Explained above, but I don't think this is really an argument on Dawkins' part - more of an explanation. This is basic Darwinian theory.

I highly recommend his new book "The God Delusion", but Darwinian theory is not its main focus.

Ann O.:

NORRIE says:

Atheists and believing Christians are like the two sides of a coin, like Tweedledum and Twedeeldee. They both make a big show of organizing their lives around a positive belief for which there is no evidence, rational or irrational.

Hi again, Norrie,

What do you consider to be evidence?

Ann O.

Norrie Hoyt:

Atheists and believing Christians are like the two sides of a coin, like Tweedledum and Twedeeldee. They both make a big show of organizing their lives around a positive belief for which there is no evidence, rational or irrational.

Most people are non-assertive and non-polemical agnostics. Despite the number of self-professed atheists in this thread, I think they're a tiny percentage of the population. It's quite rare to find a person who will make an emphatic statement that "There is no God." Most people quietly believe and accept that they have no knowledge of whether a "God" does or does not exist.

Pam:

Stan, please tell me you aren't serious!
You really don't know what a rainbow is, or why we see it?? Please go to this site for a basic education:
http://www.eo.ucar.edu/rainbows/

And who told you that chaos is the norm? Gravity and other natural laws are the norm - and please don't think that because I refer to them as "laws", it means that someone "passed" them. The key word is "natural."

Ann O.:

STAN: It really doesn't seem logical that such order that is in the universe could have happened if chaos was the norm.

Hi, Stan,

This touches on what I see as a basic problem in Darwinian theory as explained by Dawkins. (Actually, I should say 'as explained by Dawkins according to the press'. I haven't read Dawkins, only seen him on TV.) He seems to be saying that it is a combination of *both* randomness and causal laws which result in the various species. Usually these two sorts of explanations are held to be opposed to each other, and I'm wondering how he relates them.

Does anybody know Dawkins' arguments and can you explain them to us? (I might even buy his new book if you make it look interesting enough.)

Ann O.

Stan:

Doug asked: "Please cite one observable or historically undeniable phenomenon that would have been impossible without God's existence?"

[Assuming the definition of God is not limited to that in the Old Testament] The rainbow should be considered. Clearly the writing of Noah, the Flood, and the rainbow were fabricated (to explain the rainbow?) but also it would seem that the rainbow is difficult to explain away as 'just happening'.

One of the hymns refers to God as doing the "design". Maybe a better concept would be "Design, Development, Test, and Evaluation", then design changes etc. But this requires a different concept of God and is outside the apparently preferred concept of either the God of the Bible or no god.

It really doesn't seem logical that such order that is in the universe could have happened if chaos was the norm.


sok7:

Our society places great value in being, or at least appearing to be independent and relying on no one or no thing. It is important to be seen as carrying our own weight, making our own way. We feel a tremendous need to be Masters of our environment.
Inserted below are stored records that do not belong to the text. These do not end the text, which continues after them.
(** ** The IOPub handler (widget.ts, lines 219-224) *)

(** The line feed of the string literal at line 222. *)
Definition LF : string := String (Ascii.ascii_of_nat 10) EmptyString.

Definition onIOPub (msg : IMessage) : list Event :=
  if has_key "name" (content msg) && strict_eq (get "name" (content msg)) (JStr "stdout")
  then
    let output := get "text" (content msg) in
    [log1 ("Output:" +:+ LF +:+ toStr output)]
  else [].

(** ** Runs of [runPython] *)

(** Where one invocation of [runPython] stands between two tasks. *)
Inductive Stage :=
| AwaitSpecs (code : JsVal)        (* suspended at line 214 *)
| AwaitKernel (code : JsVal)       (* suspended at line 216 *)
| InFlight (kernel : IKernel)      (* lines 217-229 done, future outstanding *)
| DoneRejected (kernel : IKernel) (e : Reason)
                                   (* future.done rejected: callback not run *)
| AwaitShutdown (kernel : IKernel) (* line 272: shutdown promise pending *)
| ShutDown (kernel : IKernel)      (* line 273 has run *)
| ShutdownRejected (kernel : IKernel) (e : Reason)
| Aborted (e : Reason).            (* the promise of runPython rejected *)

#[global] Instance Stage_eq_dec : EqDecision Stage.
Proof. solve_decision. Defined.

(** [future.onIOPub] is assigned at line 219 and never cleared. *)
Definition handler_installed (s : Stage) : bool :=
  match s with
  | InFlight _ | DoneRejected _ _ | AwaitShutdown _ | ShutDown _
  | ShutdownRejected _ _ => true
  | AwaitSpecs _ | AwaitKernel _ | Aborted _ => false
  end.

(** The widget: the editor text and the runs started so far, indexed in
    the order of the clicks. *)
Record Widget := {
  text : JsVal;
  runs : list Stage
}.

Definition init (t : JsVal) : Widget := {| text := t; runs := [] |}.

(** The tasks of the event loop. [r] names the run whose promise settles
    or whose future dispatches. *)
Inductive Input :=
| Edit (v : JsVal)
| Click
| SpecsSettled (r : nat) (o : Settled ISpecModels)
| KernelSettled (r : nat) (o : Settled IKernel) (x : ExecReturn)
| IOPub (r : nat) (m : IMessage)
| DoneSettled (r : nat) (o : Settled unit)
| ShutdownSettled (r : nat) (o : Settled unit).

Definition set_stage (w : Widget) (r : nat) (s : Stage) : Widget :=
  {| text := text w; runs := <[r := s]> (runs w) |}.

(** [runPython] up to its first suspension (lines 210-214 and 241). *)
Definition runPython_start (w : Widget) : Widget * list Event :=
  let code := text w in
  ({| text := text w; runs := runs w ++ [AwaitSpecs code] |},
   [log1 ("Code: " +:+ toStr code); CallGetSpecs]).

(** [getKernelSpecs] after its await (lines 242-244), then lines 215-216
    and 248. *)
Definition after_getSpecs (code : JsVal) (o : Settled ISpecModels)
  : Stage * list Event :=
  match o with
  | Fulfilled kernelSpecs =>
      let kernelSettings := {| opt_name := specs_default kernelSpecs |} in
      (AwaitKernel code,
       [Log [LVal (JStr "Default spec:"); LVal (JStr (specs_default kernelSpecs))];
        Log [LVal (JStr "Available specs:"); LArr (Object_keys (kernelspecs kernelSpecs))];
        CallStartNew kernelSettings])
  | Rejected e => (Aborted e, [])
  end.

(** Lines 217-229: the execute request, the handler and the [done]
    callback. *)
Definition after_startKernel (code : JsVal) (o : Settled IKernel) (x : ExecReturn)
  : Stage * list Event :=
  match o with
  | Fulfilled kernel =>
      (match x with
       | ReturnsFuture => InFlight kernel
       | Throws e => Aborted e
       end,
       [CallRequestExecute kernel code])
  | Rejected e => (Aborted e, [])
  end.

(** [shutDownKernel] (lines 270-272): the call; its callback is a later
    task. *)
Definition shutDownKernel (kernel : IKernel) : list Event :=
  [CallShutdown kernel].

(** The callback of [future.done.then] (lines 226-229). *)
Definition after_done (kernel : IKernel) (o : Settled unit) : Stage * list Event :=
  match o with
  | Fulfilled _ =>
      (AwaitShutdown kernel,
       log1 ("Done. Shutting down " +:+ kernel_name kernel +:+ " kernel...")
         :: shutDownKernel kernel)
  | Rejected e => (DoneRejected kernel e, [])
  end.

(** The callback of [kernel.shutdown().then] (lines 272-274). *)
Definition after_shutdown (kernel : IKernel) (o : Settled unit) : Stage * list Event :=
  match o with
  | Fulfilled _ => (ShutDown kernel, [log1 "Kernel shut down"])
  | Rejected e => (ShutdownRejected kernel e, [])
  end.

(** One task.  A settlement that no continuation of run [r] waits for
    has no effect: a promise settles once. *)
Definition step (w : Widget) (i : Input) : Widget * list Event :=
  match i with
  | Edit v => ({| text := v; runs := runs w |}, [])
  | Click => runPython_start w
  | SpecsSettled r o =>
      match runs w !! r with
      | Some (AwaitSpecs code) =>
          let '(s, evs) := after_getSpecs code o in (set_stage w r s, evs)
      | _ => (w, [])
      end
  | KernelSettled r o x =>
      match runs w !! r with
      | Some (AwaitKernel code) =>
          let '(s, evs) := after_startKernel code o x in (set_stage w r s, evs)
      | _ => (w, [])
      end
  | IOPub r m =>
      match runs w !! r with
      | Some s => if handler_installed s then (w, onIOPub m) else (w, [])
      | None => (w, [])
      end
  | DoneSettled r o =>
      match runs w !! r with
      | Some (InFlight kernel) =>
          let '(s, evs) := after_done kernel o in (set_stage w r s, evs)
      | _ => (w, [])
      end
  | ShutdownSettled r o =>
      match runs w !! r with
      | Some (AwaitShutdown kernel) =>
          let '(s, evs) := after_shutdown kernel o in (set_stage w r s, evs)
      | _ => (w, [])
      end
  end.

(** A sequence of tasks, with everything the widget did. *)
Fixpoint exec (w : Widget) (inputs : list Input) : Widget * list Event :=
  match inputs with
  | [] => (w, [])
  | i :: rest =>
      let '(w1, evs1) := step w i in
      let '(w2, evs2) := exec w1 rest in
      (w2, evs1 ++ evs2)
  end.

Definition trace (w : Widget) (inputs : list Input) : list Event :=
  (exec w inputs).2.

Definition final (w : Widget) (inputs : list Input) : Widget :=
  (exec w inputs).1.

(** The run a task belongs to. *)
Definition input_run (i : Input) : option nat :=
  match i with
  | Edit _ | Click => None
  | SpecsSettled r _ | KernelSettled r _ _ | IOPub r _
  | DoneSettled r _ | ShutdownSettled r _ => Some r
  end.

(** Calls on the kernel service, as opposed to console output. *)
Definition is_call (e : Event) : bool :=
  match e with Log _ => false | _ => true end.

(** The kernels of the execute requests, in the order they were sent. *)
Definition executed (evs : list Event) : list IKernel :=
  omap (λ e, match e with CallRequestExecute k _ => Some k | _ => None end) evs.

(** The kernels that were shut down. *)
Definition shut_down (evs : list Event) : list IKernel :=
  omap (λ e, match e with CallShutdown k => Some k | _ => None end) evs.

(** The kernels [Kernel.startNew] handed to the widget. *)
Definition delivered (inputs : list Input) : list IKernel :=
  omap (λ i, match i with KernelSettled _ (Fulfilled k) _ => Some k | _ => None end)
       inputs.

(** Whether the task [i] reaches line 217 in the state [w]. *)
Definition reaches_execute (w : Widget) (i : Input) : bool :=
  match i with
  | KernelSettled r (Fulfilled _) _ =>
      match runs w !! r with Some (AwaitKernel _) => true | _ => false end
  | _ => false
  end.

(** A run that no task can move any more. *)
Definition finished (s : Stage) : bool :=
  match s with
  | ShutDown _ | ShutdownRejected _ _ | DoneRejected _ _ | Aborted _ => true
  | _ => false
  end.

(** ** Sample data *)

Definition python3 : IKernel := {| kernel_id := "k-1"; kernel_name := "python3" |}.

Definition specs1 : ISpecModels :=
  {| specs_default := "python3";
     kernelspecs :=
       [("python3", {| spec_name := "python3"; display_name := "Python 3" |});
        ("ir", {| spec_name := "ir"; display_name := "R" |})] |}.

Definition stream (name text : string) : IMessage :=
  {| msg_type := "stream"; channel := "iopub";
     content := {[ "name" := JStr name; "text" := JStr text ]} |}.

Definition error_msg (ename evalue : string) : IMessage :=
  {| msg_type := "error"; channel := "iopub";
     content := {[ "ename" := JStr ename; "evalue" := JStr evalue ]} |}.

Definition status_msg (state : string) : IMessage :=
  {| msg_type := "status"; channel := "iopub";
     content := {[ "execution_state" := JStr state ]} |}.

(** One run from the click to the execute request. *)
Definition launch (r : nat) (k : IKernel) : list Input :=
  [Click; SpecsSettled r (Fulfilled specs1); KernelSettled r (Fulfilled k) ReturnsFuture].

(** ** Views of a run, scenarios and proof automation *)

(** Case analysis on a task and on the stage of the run it belongs to. *)
Ltac step_cases w i :=
  destruct i as [v| |r o|r o x|r m|r o|r o]; simpl;
  try (destruct (runs w !! r) as [[]|] eqn:Hr; simpl);
  try (destruct o; simpl);
  try (destruct x; simpl).

(** The stage a run moves to when one of its own tasks is run. *)
Definition next_stage (s : Stage) (i : Input) : Stage :=
  match s, i with
  | AwaitSpecs code, SpecsSettled _ o => (after_getSpecs code o).1
  | AwaitKernel code, KernelSettled _ o x => (after_startKernel code o x).1
  | InFlight k, DoneSettled _ o => (after_done k o).1
  | AwaitShutdown k, ShutdownSettled _ o => (after_shutdown k o).1
  | _, _ => s
  end.

(** What a run does when one of its own tasks is run. *)
Definition run_events (s : Stage) (i : Input) : list Event :=
  match s, i with
  | AwaitSpecs code, SpecsSettled _ o => (after_getSpecs code o).2
  | AwaitKernel code, KernelSettled _ o x => (after_startKernel code o x).2
  | InFlight k, DoneSettled _ o => (after_done k o).2
  | AwaitShutdown k, ShutdownSettled _ o => (after_shutdown k o).2
  | _, IOPub _ m => if handler_installed s then onIOPub m else []
  | _, _ => []
  end.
Independence is an illusionary a form of control and people like to feel like they are in control. And it is natural to want to feel like we are in control – as if we know every answer or at least subscribe to a formula capable of providing every answer.

Atheism seems to be an obvious extension of these values our society holds dear. Most religions call on us to give control to God and who but a ‘chump’ would want to give control away? Control is something to be hoarded.

Of course there are those “Missouri atheists” – they want you to ‘show me’ before they commit, but I think many of these atheists are not as extreme as the ram-rods and many are actually more agnostic than atheist.

Whether there can be a dialog between believers and the atheist depends on how rabid the atheist or believer is. I am constantly amazed at how many Christians think that if they just cram God down someone’s throat hard enough, it will somehow stick. By the same token, I am also amazed by how hard some atheists try to evangelize the faithful into their godless beliefs. Sadly, both extremists are more alike than either would like to admit.

To those atheists and believers of a more moderate temperament, dialog can achieve much. Look at the Civil Rights movement. Southern Churches nurtured it in the ‘50s and ‘60s and its most famous champion was a minister named Martin Luther King. Yet modern dogma gives much of the credit to secular politicians. The truth is both made a difference.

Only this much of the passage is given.